Once you find the line with "(rx, mkRing (capacity" in the entries below, return exactly every line from it through the line with "Definition history (source".

(Records drawn from a dataset)
────────────────

(* ===== verification/LogRing.v ===== *)
(** * Event broker and log ring (crates/penguin-daemon/src/broker.rs, logring.rs)

    Both hand their elements to live subscribers through
    [tokio::sync::broadcast], which is the [Broadcast] interface: a receiver
    has unread elements, a send adds one to each of them and drops the oldest
    beyond what the channel retains.  The theorems relate both components to
    the full history of what was published. *)
From S2P Require Import Prelude Sdk.

Class Broadcast (A : Type) := {
  Sender : Type;
  Receiver : Type;
  bc_channel : nat → Sender;
  bc_send : A → Sender → Sender;
  bc_subscribe : Sender → Receiver * Sender;
  (** What [recv] would still yield, oldest first. *)
  bc_unread : Receiver → Sender → list A;
  bc_retained : Sender → nat;
  (** The receiver was handed out by this channel. *)
  bc_live : Receiver → Sender → Prop;
  channel_retained : ∀ n, 0 < n → n ≤ bc_retained (bc_channel n);
  send_retained : ∀ a s, bc_retained (bc_send a s) = bc_retained s;
  subscribe_retained : ∀ s, bc_retained (bc_subscribe s).2 = bc_retained s;
  subscribe_unread : ∀ s, bc_unread (bc_subscribe s).1 (bc_subscribe s).2 = [];
  subscribe_live : ∀ s, bc_live (bc_subscribe s).1 (bc_subscribe s).2;
  send_live : ∀ a r s, bc_live r s → bc_live r (bc_send a s);
  send_unread : ∀ a r s, bc_live r s →
    bc_unread r (bc_send a s) = keep_last (bc_retained s) (bc_unread r s ++ [a]);
}.

Lemma sends_retained {A} `{Broadcast A} (l : list A) (s : Sender) :
  bc_retained (foldl (λ s a, bc_send a s) s l) = bc_retained s.
Proof.
  revert s. induction l as [|a l IH]; intros s; simpl; [done|]. by rewrite IH, send_retained.
Qed.

Lemma sends_live {A} `{Broadcast A} (l : list A) (s : Sender) r :
  bc_live r s → bc_live r (foldl (λ s a, bc_send a s) s l).
Proof. revert s. induction l as [|a l IH]; intros s Hr; simpl; [done|]. by apply IH, send_live. Qed.

(** A subscriber sees the last [retained] of what is sent after it came. *)
Lemma sends_unread {A} `{Broadcast A} (l : list A) (s : Sender) r :
  bc_live r s →
  bc_unread r s = keep_last (bc_retained s) (bc_unread r s) →
  bc_unread r (foldl (λ s a, bc_send a s) s l) = keep_last (bc_retained s) (bc_unread r s ++ l).
Proof.
  intros Hl. induction l as [|a l IH] using rev_ind; intros Hr.
  { simpl. by rewrite app_nil_r. }
  rewrite foldl_app. simpl. rewrite send_unread, IH, sends_retained by (by try apply sends_live).
  rewrite keep_last_snoc by lia. by rewrite app_assoc.
Qed.

(** ** The event broker *)

Module EventBroker.

Section EventBroker.

Context `{Broadcast Event}.

Record EventBroker := mkBroker { eb_sender : Sender }.

Definition new (capacity : nat) : EventBroker := mkBroker (bc_channel capacity).

Definition publish (event : Event) (b : EventBroker) : EventBroker :=
  mkBroker (bc_send event (eb_sender b)).

Definition subscribe (b : EventBroker) : Receiver * EventBroker :=
  let '(r, s) := bc_subscribe (eb_sender b) in (r, mkBroker s).

Lemma publishes (events : list Event) (b : EventBroker) :
  foldl (λ b e, publish e b) b events = mkBroker (foldl (λ s e, bc_send e s) (eb_sender b) events).
Proof. revert b. induction events as [|e l IH]; intros [s]; simpl; [done|]. by rewrite IH. Qed.

(** A subscriber of the broker sees exactly the events published after it
    subscribed, in order, the oldest being dropped only beyond the broker's
    capacity, and is never shown an earlier event. *)
Theorem broker_delivers_in_order (capacity : nat) (before after : list Event) :
  0 < capacity →
  let b := foldl (λ b e, publish e b) (new capacity) before in
  let '(r, b) := subscribe b in
  let b := foldl (λ b e, publish e b) b after in
  ∃ n, capacity ≤ n ∧ bc_unread r (eb_sender b) = keep_last n after ∧
       (length after ≤ capacity → bc_unread r (eb_sender b) = after).
Proof.
  intros Hc b. unfold b. rewrite publishes. unfold subscribe; simpl.
  set (s0 := foldl _ (bc_channel capacity) before).
  pose proof (subscribe_unread s0) as Hu. pose proof (subscribe_retained s0) as Hr.
  pose proof (subscribe_live s0) as Hl.
  destruct (bc_subscribe s0) as [r s1]; simpl in *.
  rewrite publishes. simpl. rewrite sends_unread, Hu, Hr by (done || by rewrite Hu).
  assert (capacity ≤ bc_retained s0) as Hle.
  { unfold s0. rewrite sends_retained. by apply channel_retained. }
  exists (bc_retained s0). split_and!; [done|done|]. intros. apply keep_last_all. simpl. lia.
Qed.

End EventBroker.
End EventBroker.

(** ** The log ring *)

Record LogLine := mkLogLine {
  ll_at : SystemTime;
  ll_level : string;
  ll_message : string;
}.

Module Ring.

Section Ring.

Context `{Broadcast LogLine}.

Record SourceLog := mkSource { lines : list LogLine; tail : Sender }.

Definition source_new (capacity : nat) : SourceLog := mkSource [] (bc_channel (capacity `max` 1)).

Record LogRing := mkRing { capacity : nat; sources : gmap string SourceLog }.

Definition new (capacity : nat) : LogRing := mkRing capacity ∅.

Definition source_entry (sources : gmap string SourceLog) (source : string) (capacity : nat) :
    SourceLog :=
  default (source_new capacity) (sources !! source).

Definition append (source : string) (line : LogLine) (r : LogRing) : LogRing :=
  let entry := source_entry (sources r) source (capacity r) in
  let kept := if (capacity r <=? length (lines entry)) then drop 1 (lines entry)
              else lines entry in
  mkRing (capacity r)
    (<[source := mkSource (kept ++ [line]) (bc_send line (tail entry))]> (sources r)).

Definition backlog (source : string) (n : nat) (r : LogRing) : list LogLine :=
  match sources r !! source with
  | None => []
  | Some entry => drop (length (lines entry) - n) (lines entry)
  end.

Definition subscribe (source : string) (r : LogRing) : Receiver * LogRing :=
  let entry := source_entry (sources r) source (capacity r) in
  let '(rx, tail) := bc_subscribe (tail entry) in
  (rx, mkRing (capacity r) (<[source := mkSource (lines entry) tail]> (sources r))).

(** *** Reference: the full history of every source *)

Definition history (source : string) (appends : list (string * LogLine)) : list LogLine :=
  map snd (filter (λ p, p.1 = source) appends).

Definition append_all (appends : list (string * LogLine)) (r : LogRing) : LogRing :=
  foldl (λ r p, append p.1 p.2 r) r appends.

(** Lines kept for a source. *)
Definition kept (source : string) (r : LogRing) : list LogLine :=
  from_option lines [] (sources r !! source).

Lemma history_snoc source appends p :
  history source (appends ++ [p]) =
    history source appends ++ (if decide (p.1 = source) then [p.2] else []).
Proof.
  unfold history. rewrite filter_app, map_app. f_equal. by destruct (decide (p.1 = source)); [rewrite filter_cons_True|rewrite filter_cons_False].
Qed.

Lemma kept_append source p r :
  length (kept source r) ≤ capacity r `max` 1 →
  kept source (append p.1 p.2 r) =
    if decide (p.1 = source) then keep_last (capacity r `max` 1) (kept source r ++ [p.2])
    else kept source r.
Proof.
  intros Hl. unfold kept, append. simpl. destruct (decide (p.1 = source)) as [->|Hne].
  2: by rewrite lookup_insert_ne.
  rewrite lookup_insert_eq. simpl. unfold kept, source_entry, source_new in *.
  destruct (sources r !! source) as [e|]; simpl in *.
  - unfold keep_last. rewrite length_app; simpl.
    destruct (Nat.leb_spec (capacity r) (length (lines e))) as [Hle|Hlt].
    + destruct (lines e) as [|x l]; simpl in *; [by replace (capacity r) with 0 by lia|].
      by replace (S (length l + 1) - capacity r `max` 1) with 1 by lia.
    + by replace (length (lines e) + 1 - capacity r `max` 1) with 0 by lia.
  - by destruct (capacity r).
Qed.

Lemma kept_append_all source appends c :
  kept source (append_all appends (new c)) = keep_last (c `max` 1) (history source appends) ∧
  capacity (append_all appends (new c)) = c.
Proof.
  unfold append_all. induction appends as [|p l [IH IHc]] using rev_ind; [done|].
  rewrite foldl_app. simpl. split; [|done].
  rewrite kept_append, IH, IHc, history_snoc
    by (rewrite IH, IHc, length_keep_last; lia).
  destruct (decide (p.1 = source)); [by apply keep_last_snoc; lia|by rewrite app_nil_r].
Qed.

(** Whatever was appended to whatever sources, the backlog of a source is
    the last lines appended to that source, oldest first: as many as asked
    for, up to the capacity (one line, when the capacity is zero). *)
Theorem backlog_is_recent_history (c n : nat) (source : string)
    (appends : list (string * LogLine)) :
  backlog source n (append_all appends (new c)) =
    keep_last (n `min` (c `max` 1)) (history source appends).
Proof.
  rewrite <- keep_last_keep_last. rewrite <- (proj1 (kept_append_all source appends c)).
  unfold backlog, kept, keep_last. by destruct (sources _ !! source).
Qed.

End Ring.
End Ring.

(** ** A broadcast channel

    The channel as its full log, a receiver being the position it came in at. *)
Module Queue.

Section Queue.

Context {A : Type}.

Record Chan := mkChan { cap : nat; log : list A }.

#[global] Instance queue : Broadcast A.
Proof.
  refine {|
    Sender := Chan;
    Receiver := nat;
    bc_channel n := mkChan n [];
    bc_send a s := mkChan (cap s) (log s ++ [a]);
    bc_subscribe s := (length (log s), s);
    bc_unread r s := keep_last (cap s) (drop r (log s));
    bc_retained s := cap s;
    bc_live r s := r ≤ length (log s);
  |}; simpl; try done.
  - intros s. by rewrite drop_ge.
  - intros a r s Hr. rewrite length_app. simpl. lia.
  - intros a r s Hr. by rewrite drop_app_le, keep_last_snoc by lia.
Defined.

End Queue.

Definition ev (n : Z) : Event := mkEvent "m" Info "tick" n ∅.

Lemma broker_delivers_in_order_witness :
  ∃ r b, bc_unread (A := Event) r (EventBroker.eb_sender b) = [ev 2; ev 3].
Proof.
  pose proof (EventBroker.broker_delivers_in_order (H := queue) 4 [ev 1] [ev 2; ev 3]) as H.
  destruct H as (n & _ & _ & E); [lia|]. eexists _, _. apply E. simpl. lia.
Defined.

Lemma backlog_is_recent_history_witness :
  Ring.backlog (H := queue) "m" 5
    (Ring.append_all [("m", mkLogLine 1%Z "info" "a"); ("n", mkLogLine 2%Z "info" "b");
                      ("m", mkLogLine 3%Z "info" "c"); ("m", mkLogLine 4%Z "info" "d")] (Ring.new 2))
    = [mkLogLine 3%Z "info" "c"; mkLogLine 4%Z "info" "d"].
Proof. rewrite Ring.backlog_is_recent_history. by vm_compute. Defined.

End Queue.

────────────────

_EXERCISE OUTPUT_.
  (rx, mkRing (capacity r) (<[source := mkSource (lines entry) tail]> (sources r))).

(** *** Reference: the full history of every source *)

Definition history (source : string) (appends : list (string * LogLine)) : list LogLine :=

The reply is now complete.